# WHAT TO DO
Give back all of the data, word for word.

Records contained in a dataset:
Lemma diagnostic_is_last_text_witness :
  let p := boot [timed_out; timed_out; timed_out; rate_limited] in
  valid p inertia = true
  /\ exists body,
       fst (chat scripted (JObj inertia) p) = inr (body, 500)
       /\ subscript body "error" = inr (JStr "Error code: 429")
       /\ (subscript body "error" = inr (JStr EmptyString)
           <-> "Error code: 429" = EmptyString).
Proof.
  intros p.
  assert (valid p inertia = true) as H1 by (vm_compute; reflexivity).
  split; [exact H1|].
  apply (diagnostic_is_last_text scripted inertia p inertia_messages
           [ClientError "TimeoutError" EmptyString;
            ClientError "TimeoutError" EmptyString;
            ClientError "TimeoutError" EmptyString;
            ClientError "RateLimitError" "Error code: 429"]
           [] (ClientError "RateLimitError" "Error code: 429") H1);
    vm_compute; reflexivity.
Defined.


Lemma malformed_history_is_service_error_witness :
  let p := boot [said "2 H2 + O2 -> 2 H2O"] in
  let hs := [JObj [("role", JStr "user"); ("content", JStr "Hello")];
             JObj [("role", JStr "assistant")]] in
  valid p broken_history = true
  /\ forallb well_formed hs = false
  /\ exists e,
       fst (chat scripted (JObj broken_history) p)
       = inr (JObj [("response",
                     JStr "Sorry, I'm having trouble connecting to the tutor service. Please try again later.");
                    ("status", JStr "error");
                    ("error", JStr (str e))], 500)
       /\ issued (snd (chat scripted (JObj broken_history) p)) = issued p
       /\ remote (snd (chat scripted (JObj broken_history) p)) = remote p.
Proof.
  intros p hs.
  assert (valid p broken_history = true) as H1 by (vm_compute; reflexivity).
  assert (history_of broken_history = JArr hs) as H2 by reflexivity.
  assert (forallb well_formed hs = false) as H3 by reflexivity.
  split; [exact H1|]. split; [exact H3|].
  exact (malformed_history_is_service_error scripted broken_history p hs H1 H2 H3).
Defined.

(** The diagnostic of the request above is the missing key. *)
Example broken_history_diagnostic :
  fst (chat scripted (JObj broken_history) (boot [said "2 H2 + O2 -> 2 H2O"]))
  = inr (JObj [("response", JStr apology); ("status", JStr "error");
               ("error", JStr "'content'")], 500).
Proof. vm_compute. reflexivity. Qed.

(** A non-empty list as tutor is not rejected as invalid: it cannot be
    hashed, and the membership test raises before the [try]. *)
Example list_tutor_raises :
  fst (chat scripted (JObj [("tutor", JArr [JStr "physics"]); ("message", JStr "Hi")])
         (boot []))
  = inl (TypeError "unhashable type: 'list'").
Proof. vm_compute. reflexivity. Qed.

(** ** Further requests *)

Lemma response_shape_witness :
  let p := boot [rate_limited; said "Resistance to a change of motion."] in
  let body := JObj [("response", JStr "Resistance to a change of motion.");
                    ("status", JStr "success");
                    ("model", JStr "anthropic/claude-3-sonnet")] in
  fst (chat scripted (JObj inertia) p) = inr (body, 200)
  /\ ((200 = 200
       /\ subscript body "status" = inr (JStr "success")
       /\ (exists m, subscript body "model" = inr (JStr m) /\ In m (MODELS p))
       /\ subscript body "error" = inl (KeyError (JStr "error")))
      \/ (200 = 400
          /\ subscript body "status" = inr (JStr "error")
          /\ subscript body "model" = inl (KeyError (JStr "model"))
          /\ subscript body "error" = inl (KeyError (JStr "error")))
      \/ (200 = 500
          /\ subscript body "status" = inr (JStr "error")
          /\ subscript body "model" = inl (KeyError (JStr "model"))
          /\ exists text, subscript body "error" = inr (JStr text))).
Proof.
  intros p body.
  assert (chat scripted (JObj inertia) p
          = (inr (body, 200), snd (chat scripted (JObj inertia) p))) as H1
    by (vm_compute; reflexivity).
  split; [by rewrite H1|].
  exact (response_shape scripted (JObj inertia) p body 200 _ H1).
Defined.

Lemma success_means_first_answer_witness :
  let p := boot [rate_limited; said "Resistance to a change of motion."] in
  let body := JObj [("response", JStr "Resistance to a change of motion.");
                    ("status", JStr "success");
                    ("model", JStr "anthropic/claude-3-sonnet")] in
  fst (chat scripted (JObj inertia) p) = inr (body, 200)
  /\ exists msgs pre model post es w1 reply w2,
       assembled p inertia = inr msgs
       /\ MODELS p = pre ++ model :: post
       /\ failures scripted msgs pre (remote p) = Some (es, w1)
       /\ attempt scripted msgs model w1 = (inr reply, w2)
       /\ body = JObj [("response", reply); ("status", JStr "success");
                       ("model", JStr model)]
       /\ stdout (snd (chat scripted (JObj inertia) p))
          = stdout p ++ error_lines pre es
       /\ issued (snd (chat scripted (JObj inertia) p))
          = issued p ++ map (request_for msgs) (pre ++ [model])
       /\ remote (snd (chat scripted (JObj inertia) p)) = w2.
Proof.
  intros p body.
  assert (chat scripted (JObj inertia) p
          = (inr (body, 200), snd (chat scripted (JObj inertia) p))) as H1
    by (vm_compute; reflexivity).
  split; [by rewrite H1|].
  exact (success_means_first_answer scripted inertia p body _ H1).
Defined.

Lemma no_model_to_try_witness :
  let p := unconfigured [said "never asked"] in
  valid p inertia = true
  /\ chat scripted (JObj inertia) p
     = (inr (JObj [("response",
                    JStr "Sorry, I'm having trouble connecting to the tutor service. Please try again later.");
                   ("status", JStr "error");
                   ("error", JStr "All models failed")], 500),
        emit ["Final error: All models failed"] [] (remote p) p).
Proof.
  intros p.
  assert (valid p inertia = true) as H1 by (vm_compute; reflexivity).
  assert (assembled p inertia = inr inertia_messages) as H2 by (vm_compute; reflexivity).
  split; [exact H1|].
  exact (no_model_to_try scripted inertia p inertia_messages H1 H2 eq_refl).
Defined.

Lemma same_fields_same_outcome_witness :
  let p := boot [rate_limited; said "Resistance to a change of motion."] in
  iterate (history_of inertia) = iterate (history_of empty_dict_history)
  /\ chat scripted (JObj inertia) p = chat scripted (JObj empty_dict_history) p.
Proof.
  intros p.
  assert (iterate (history_of inertia) = iterate (history_of empty_dict_history))
    as H1 by reflexivity.
  split; [exact H1|].
  exact (same_fields_same_outcome scripted inertia empty_dict_history p
           eq_refl eq_refl H1).
Defined.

# SOLUTION TO THIS TASK
Lemma diagnostic_is_last_text_witness :
  let p := boot [timed_out; timed_out; timed_out; rate_limited] in
  valid p inertia = true
  /\ exists body,
       fst (chat scripted (JObj inertia) p) = inr (body, 500)
       /\ subscript body "error" = inr (JStr "Error code: 429")
       /\ (subscript body "error" = inr (JStr EmptyString)
           <-> "Error code: 429" = EmptyString).
Proof.
  intros p.
  assert (valid p inertia = true) as H1 by (vm_compute; reflexivity).
  split; [exact H1|].
  apply (diagnostic_is_last_text scripted inertia p inertia_messages
           [ClientError "TimeoutError" EmptyString;
            ClientError "TimeoutError" EmptyString;
            ClientError "TimeoutError" EmptyString;
            ClientError "RateLimitError" "Error code: 429"]
           [] (ClientError "RateLimitError" "Error code: 429") H1);
    vm_compute; reflexivity.
Defined.


Lemma malformed_history_is_service_error_witness :
  let p := boot [said "2 H2 + O2 -> 2 H2O"] in
  let hs := [JObj [("role", JStr "user"); ("content", JStr "Hello")];
             JObj [("role", JStr "assistant")]] in
  valid p broken_history = true
  /\ forallb well_formed hs = false
  /\ exists e,
       fst (chat scripted (JObj broken_history) p)
       = inr (JObj [("response",
                     JStr "Sorry, I'm having trouble connecting to the tutor service. Please try again later.");
                    ("status", JStr "error");
                    ("error", JStr (str e))], 500)
       /\ issued (snd (chat scripted (JObj broken_history) p)) = issued p
       /\ remote (snd (chat scripted (JObj broken_history) p)) = remote p.
Proof.
  intros p hs.
  assert (valid p broken_history = true) as H1 by (vm_compute; reflexivity).
  assert (history_of broken_history = JArr hs) as H2 by reflexivity.
  assert (forallb well_formed hs = false) as H3 by reflexivity.
  split; [exact H1|]. split; [exact H3|].
  exact (malformed_history_is_service_error scripted broken_history p hs H1 H2 H3).
Defined.

(** The diagnostic of the request above is the missing key. *)
Example broken_history_diagnostic :
  fst (chat scripted (JObj broken_history) (boot [said "2 H2 + O2 -> 2 H2O"]))
  = inr (JObj [("response", JStr apology); ("status", JStr "error");
               ("error", JStr "'content'")], 500).
Proof. vm_compute. reflexivity. Qed.

(** A non-empty list as tutor is not rejected as invalid: it cannot be
    hashed, and the membership test raises before the [try]. *)
Example list_tutor_raises :
  fst (chat scripted (JObj [("tutor", JArr [JStr "physics"]); ("message", JStr "Hi")])
         (boot []))
  = inl (TypeError "unhashable type: 'list'").
Proof. vm_compute. reflexivity. Qed.

(** ** Further requests *)

Lemma response_shape_witness :
  let p := boot [rate_limited; said "Resistance to a change of motion."] in
  let body := JObj [("response", JStr "Resistance to a change of motion.");
                    ("status", JStr "success");
                    ("model", JStr "anthropic/claude-3-sonnet")] in
  fst (chat scripted (JObj inertia) p) = inr (body, 200)
  /\ ((200 = 200
       /\ subscript body "status" = inr (JStr "success")
       /\ (exists m, subscript body "model" = inr (JStr m) /\ In m (MODELS p))
       /\ subscript body "error" = inl (KeyError (JStr "error")))
      \/ (200 = 400
          /\ subscript body "status" = inr (JStr "error")
          /\ subscript body "model" = inl (KeyError (JStr "model"))
          /\ subscript body "error" = inl (KeyError (JStr "error")))
      \/ (200 = 500
          /\ subscript body "status" = inr (JStr "error")
          /\ subscript body "model" = inl (KeyError (JStr "model"))
          /\ exists text, subscript body "error" = inr (JStr text))).
Proof.
  intros p body.
  assert (chat scripted (JObj inertia) p
          = (inr (body, 200), snd (chat scripted (JObj inertia) p))) as H1
    by (vm_compute; reflexivity).
  split; [by rewrite H1|].
  exact (response_shape scripted (JObj inertia) p body 200 _ H1).
Defined.

Lemma success_means_first_answer_witness :
  let p := boot [rate_limited; said "Resistance to a change of motion."] in
  let body := JObj [("response", JStr "Resistance to a change of motion.");
                    ("status", JStr "success");
                    ("model", JStr "anthropic/claude-3-sonnet")] in
  fst (chat scripted (JObj inertia) p) = inr (body, 200)
  /\ exists msgs pre model post es w1 reply w2,
       assembled p inertia = inr msgs
       /\ MODELS p = pre ++ model :: post
       /\ failures scripted msgs pre (remote p) = Some (es, w1)
       /\ attempt scripted msgs model w1 = (inr reply, w2)
       /\ body = JObj [("response", reply); ("status", JStr "success");
                       ("model", JStr model)]
       /\ stdout (snd (chat scripted (JObj inertia) p))
          = stdout p ++ error_lines pre es
       /\ issued (snd (chat scripted (JObj inertia) p))
          = issued p ++ map (request_for msgs) (pre ++ [model])
       /\ remote (snd (chat scripted (JObj inertia) p)) = w2.
Proof.
  intros p body.
  assert (chat scripted (JObj inertia) p
          = (inr (body, 200), snd (chat scripted (JObj inertia) p))) as H1
    by (vm_compute; reflexivity).
  split; [by rewrite H1|].
  exact (success_means_first_answer scripted inertia p body _ H1).
Defined.

Lemma no_model_to_try_witness :
  let p := unconfigured [said "never asked"] in
  valid p inertia = true
  /\ chat scripted (JObj inertia) p
     = (inr (JObj [("response",
                    JStr "Sorry, I'm having trouble connecting to the tutor service. Please try again later.");
                   ("status", JStr "error");
                   ("error", JStr "All models failed")], 500),
        emit ["Final error: All models failed"] [] (remote p) p).
Proof.
  intros p.
  assert (valid p inertia = true) as H1 by (vm_compute; reflexivity).
  assert (assembled p inertia = inr inertia_messages) as H2 by (vm_compute; reflexivity).
  split; [exact H1|].
  exact (no_model_to_try scripted inertia p inertia_messages H1 H2 eq_refl).
Defined.

Lemma same_fields_same_outcome_witness :
  let p := boot [rate_limited; said "Resistance to a change of motion."] in
  iterate (history_of inertia) = iterate (history_of empty_dict_history)
  /\ chat scripted (JObj inertia) p = chat scripted (JObj empty_dict_history) p.
Proof.
  intros p.
  assert (iterate (history_of inertia) = iterate (history_of empty_dict_history))
    as H1 by reflexivity.
  split; [exact H1|].
  exact (same_fields_same_outcome scripted inertia empty_dict_history p
           eq_refl eq_refl H1).
Defined.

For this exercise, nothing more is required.